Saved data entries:
►

Definition chunk_byte (chunk : ascii * ascii) : option Z :=
  h ← hex_value chunk.1; l ← hex_value chunk.2;
  Some (Z.lor (Z.shiftl h 4 mod 256) l).

(** [from_str]; [None] is a panic. *)
Definition from_str (value : string) : option (result DigestParseError Sha256Digest) :=
  match strip_prefix PREFIX value with
  | None => Some (Err MkDigestParseError)
  | Some hexadecimal =>
      if negb (slen hexadecimal =? 64) || negb (str_forall lower_hex hexadecimal)
      then Some (Err MkDigestParseError)
      else bytes ← mapM chunk_byte (chunks2 hexadecimal); Some (Ok (from_bytes bytes))
  end.

Lemma hex_value_digit d : 0 <= d <= 15 -> hex_value (hex_digit d) = Some d.
Proof.
  intros H. unfold hex_value, hex_digit, between.
  destruct (d <? 10) eqn:E; reflect; rewrite byte_val_byte_of by lia.
  - replace (48 <=? 48 + d) with true by lia. replace (48 + d <=? 57) with true by lia.
    simpl. f_equal. lia.
  - replace (48 <=? 87 + d) with true by lia. replace (87 + d <=? 57) with false by lia.
    replace (97 <=? 87 + d) with true by lia. replace (87 + d <=? 102) with true by lia.
    simpl. f_equal. lia.
Qed.

Lemma lower_hex_digit d : 0 <= d <= 15 -> lower_hex (hex_digit d) = true.
Proof.
  intros H. unfold lower_hex, is_ascii_digit, hex_digit, between.
  destruct (d <? 10) eqn:E; reflect; rewrite byte_val_byte_of; lia.
Qed.

(** A character accepted by the test of [from_str] is the digit of its value. *)
Lemma hex_value_lower c :
  lower_hex c = true -> exists d, 0 <= d <= 15 /\ hex_value c = Some d /\ c = hex_digit d.
Proof.
  unfold lower_hex, is_ascii_digit, hex_value. intros H.
  destruct (between 48 57 c) eqn:E1; [|simpl in H; rewrite H].
  - exists (byte_val c - 48). unfold between in E1. reflect.
    split; [lia|]. split; [done|]. unfold hex_digit.
    replace (byte_val c - 48 <? 10) with true by lia.
    replace (48 + (byte_val c - 48)) with (byte_val c) by lia. by rewrite byte_of_byte_val.
  - exists (byte_val c - 97 + 10). unfold between in H. reflect.
    split; [lia|]. split; [done|]. unfold hex_digit.
    replace (byte_val c - 97 + 10 <? 10) with false by lia.
    replace (87 + (byte_val c - 97 + 10)) with (byte_val c) by lia. by rewrite byte_of_byte_val.
Qed.

Lemma shift_or h l : 0 <= h <= 15 -> 0 <= l <= 15 -> Z.lor (Z.shiftl h 4 mod 256) l = 16 * h + l.
Proof.
  intros Hh Hl. rewrite Z.shiftl_mul_pow2 by lia. change (2 ^ 4) with 16.
  rewrite Z.mod_small by lia.
  assert (In h (map Z.of_nat (seq 0 16))) as Ih by (apply in_map_iff; exists (Z.to_nat h);
    rewrite in_seq; lia).
  assert (In l (map Z.of_nat (seq 0 16))) as Il by (apply in_map_iff; exists (Z.to_nat l);
    rewrite in_seq; lia).
  simpl in Ih, Il.
  repeat destruct Ih as [<-|Ih]; try done; repeat destruct Il as [<-|Il]; done.
Qed.

Lemma chunk_byte_pair h l :
  0 <= h <= 15 -> 0 <= l <= 15 -> chunk_byte (hex_digit h, hex_digit l) = Some (16 * h + l).
Proof.
  intros Hh Hl. unfold chunk_byte. simpl.
  rewrite !hex_value_digit by lia. simpl. by rewrite shift_or.
Qed.

Lemma nibbles b : 0 <= b <= 255 ->
  0 <= b / 16 <= 15 /\ 0 <= b mod 16 <= 15 /\ 16 * (b / 16) + b mod 16 = b.
Proof.
  intros H. pose proof (Z.div_mod b 16). pose proof (Z.mod_pos_bound b 16).
  pose proof (Z.div_pos b 16). pose proof (Z.div_lt_upper_bound b 16 16). lia.
Qed.

Lemma hex_of_spec bytes :
  Forall (fun b => 0 <= b <= 255) bytes ->
  String.length (hex_of bytes) = (2 * length bytes)%nat
  /\ str_forall lower_hex (hex_of bytes) = true
  /\ mapM chunk_byte (chunks2 (hex_of bytes)) = Some bytes.
Proof.
  induction 1 as [|b bytes Hb _ (IH1 & IH2 & IH3)]; [done|].
  destruct (nibbles b Hb) as (Hh & Hl & Hsum).
  cbn [hex_of String.length str_forall chunks2 mapM length].
  rewrite IH1, IH2, IH3, chunk_byte_pair, !lower_hex_digit, Hsum by done.
  repeat split. lia.
Qed.

(** Every accepted hexadecimal text of even length is the printed form of the
    bytes it denotes. *)
Lemma chunks_hex n s :
  String.length s = (2 * n)%nat -> str_forall lower_hex s = true ->
  exists bytes, mapM chunk_byte (chunks2 s) = Some bytes /\ length bytes = n
    /\ Forall (fun b => 0 <= b <= 255) bytes /\ s = hex_of bytes.
Proof.
  revert s. induction n as [|n IH]; intros s Hlen Hall.
  { exists []. destruct s; [done | simpl in Hlen; lia]. }
  destruct s as [|a [|b s]]; simpl in Hlen; try lia. simpl in Hall. reflect.
  destruct (IH s) as (bytes & Hm & Hn & Hf & ->); [lia | done |].
  destruct (hex_value_lower a) as (h & Hh & Ea & ->); [done|].
  destruct (hex_value_lower b) as (l & Hl & Eb & ->); [done|].
  exists (16 * h + l :: bytes). cbn [chunks2 mapM hex_of].
  rewrite chunk_byte_pair, Hm by done. simpl.
  replace ((16 * h + l) / 16) with h by (apply Z.div_unique with l; lia).
  replace ((16 * h + l) mod 16) with l by (apply Z.mod_unique with h; lia).
  repeat split; auto. constructor; [lia | done].
Qed.

Lemma from_str_cases s :
  (exists d, wf d /\ s = to_string d /\ from_str s = Some (Ok d))
  \/ ((forall d, wf d -> s <> to_string d) /\ from_str s = Some (Err MkDigestParseError)).
Proof.
  unfold from_str. destruct (strip_prefix PREFIX s) as [h|] eqn:Ep.
  2:{ right. split; [|done]. intros d _ ->. unfold to_string in Ep.
      by rewrite strip_prefix_app in Ep. }
  apply strip_prefix_Some in Ep as ->.
  destruct (negb (slen h =? 64) || negb (str_forall lower_hex h)) eqn:Et.
  - right. split; [|done]. intros d [Hn Hf] Heq.
    apply (f_equal (strip_prefix PREFIX)) in Heq.
    unfold to_string in Heq. rewrite !strip_prefix_app in Heq. injection Heq as ->.
    destruct (hex_of_spec _ Hf) as (Hl & Ha & _).
    unfold hex in Et. rewrite Ha in Et. unfold slen in Et. rewrite Hl, Hn in Et. done.
  - left. reflect. destruct (chunks_hex 32 h) as (bytes & Hm & Hn & Hf & ->); [| done |].
    { unfold slen in *. lia. }
    exists (from_bytes bytes). rewrite Hm. repeat split; done.
Qed.

(** [Sha256Digest::from_str] accepts exactly the texts that [Display]
    prints, gives back the digest that was printed, and rejects every other
    text with [DigestParseError] without reaching its [unreachable!] arm. *)
Theorem from_str_exact s :
  match from_str s with
  | Some (Ok d) => wf d /\ s = to_string d
  | Some (Err MkDigestParseError) => forall d, wf d -> s <> to_string d
  | None => False
  end
  /\ (forall d, wf d -> s = to_string d -> from_str s = Some (Ok d)).
Proof.
  destruct (from_str_cases s) as [(d & Hd & -> & ->) | [Hno ->]]; split; auto.
  - intros d' Hd' Heq. do 2 f_equal.
    apply (f_equal (strip_prefix PREFIX)) in Heq. unfold to_string in Heq.
    rewrite !strip_prefix_app in Heq. injection Heq as Heq. unfold hex in Heq.
    destruct Hd as [_ Hf], Hd' as [_ Hf'], d as [l], d' as [l']; simpl in *.
    destruct (hex_of_spec _ Hf) as (_ & _ & H1), (hex_of_spec _ Hf') as (_ & _ & H2).
    rewrite Heq in H1. congruence.
  - intros d Hd ->. by destruct (Hno d Hd).
Qed.


(** ** [ArtifactPath] and [DeclaredOutputArtifact] *)
Definition MAX_ARTIFACT_PATH_BYTES : Z := 4096.

Record ArtifactPath := MkArtifactPath { as_str : string }.

Inductive ArtifactPathError := Length | Segment | UnsafeCharacter | ReservedPath.

#[export] Instance ArtifactPath_eq_dec : EqDecision ArtifactPath.
Proof. solve_decision. Defined.

Definition BACKSLASH : ascii := "\"%char.
Definition unsafe_byte (byte : ascii) : bool :=
  char_eqb byte NUL || char_eqb byte BACKSLASH || is_ascii_control byte.

(** The loop of [parse] over the segments; the first offending one decides. *)
Fixpoint check_segments (segments : list string) : result ArtifactPathError unit :=
  match segments with
  | [] => Ok ()
  | segment :: rest =>
      if str_is_empty segment || String.eqb segment "." || String.eqb segment ".."
      then Err Segment
      else if str_exists unsafe_byte segment then Err UnsafeCharacter
      else check_segments rest
  end.

Definition RESERVED : string := ".taskcage".

Definition parse (value : string) : result ArtifactPathError ArtifactPath :=
  if str_is_empty value || (MAX_ARTIFACT_PATH_BYTES <? slen value) then Err Length
  else
    _ ← check_segments (split_char "/" value);
    if bool_decide (head (split_char "/" value) = Some RESERVED) then Err ReservedPath
    else Ok (MkArtifactPath value).

(** Immutable metadata of an artifact and the local input that refers to it. *)
Record ArtifactDescriptor := MkArtifactDescriptor {
  digest : Sha256Digest;
  size_bytes : Z;
  media_type : option string
}.
Record LocalInputArtifact := MkLocalInputArtifact {
  local_path : ArtifactPath;
  local_descriptor : ArtifactDescriptor
}.
Definition LocalInputArtifact_new (path : ArtifactPath) (d : Sha256Digest) (size : Z) :
  LocalInputArtifact :=
  MkLocalInputArtifact path (MkArtifactDescriptor d size None).
Record PublishedArtifact := MkPublishedArtifact {
  published_path : ArtifactPath;
  published_descriptor : ArtifactDescriptor
}.
Definition PublishedArtifact_new (path : ArtifactPath) (d : Sha256Digest) (size : Z)
    (media : string) : PublishedArtifact :=
  MkPublishedArtifact path (MkArtifactDescriptor d size (Some media)).

Record DeclaredOutputArtifact := MkDeclaredOutputArtifact {
  file_name : string;
  output_media_type : string;
  maximum_bytes : Z
}.
Inductive DeclaredOutputError := FileName | MediaType | MaximumBytes.

Definition DeclaredOutputArtifact_new (name media : string) (maximum : Z) :
  result DeclaredOutputError DeclaredOutputArtifact :=
  if str_is_empty name || str_contains_char "/" name || str_contains_char BACKSLASH name
     || String.eqb name "." || String.eqb name ".."
     || str_exists (fun byte => char_eqb byte NUL || is_ascii_control byte) name
  then Err FileName
  else if str_is_empty media || (255 <? slen media)
     || str_exists (fun byte => is_ascii_control byte || char_eqb byte NUL) media
  then Err MediaType
  else if maximum =? 0 then Err MaximumBytes
  else Ok (MkDeclaredOutputArtifact name media maximum).

(** *** Reference: path resolution

    POSIX resolution of the components of a path below a directory, without
    symbolic links: an empty or [.] component stays, [..] goes to the parent.
    [walk] lists every directory or file visited. *)
Definition enter (dir : list string) (c : string) : list string :=
  if str_is_empty c || String.eqb c "." then dir
  else if String.eqb c ".." then removelast dir
  else (dir ++ [c])%list.
Fixpoint walk (dir : list string) (cs : list string) : list (list string) :=
  match cs with
  | [] => []
  | c :: cs => enter dir c :: walk (enter dir c) cs
  end.

(** A component that an artifact path may have. *)
Definition plain_segment (c : string) : Prop :=
  c <> EmptyString /\ c <> "." /\ c <> ".." /\ str_exists unsafe_byte c = false.

Lemma plain_segment_test c :
  (str_is_empty c || String.eqb c "." || String.eqb c "..") || str_exists unsafe_byte c = false
  <-> plain_segment c.
Proof.
  unfold plain_segment. rewrite !orb_false_iff, !String.eqb_neq.
  destruct c; simpl; split; intros H; decompose [and] H; repeat split; congruence.
Qed.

◄

WHAT YOU WILL DO: Find and copy each line of the data where "None" is present.

SOLUTION FOR THIS PROBLEM:
(** [from_str]; [None] is a panic. *)
  | None => Some (Err MkDigestParseError)
  | None => False
  MkLocalInputArtifact path (MkArtifactDescriptor d size None).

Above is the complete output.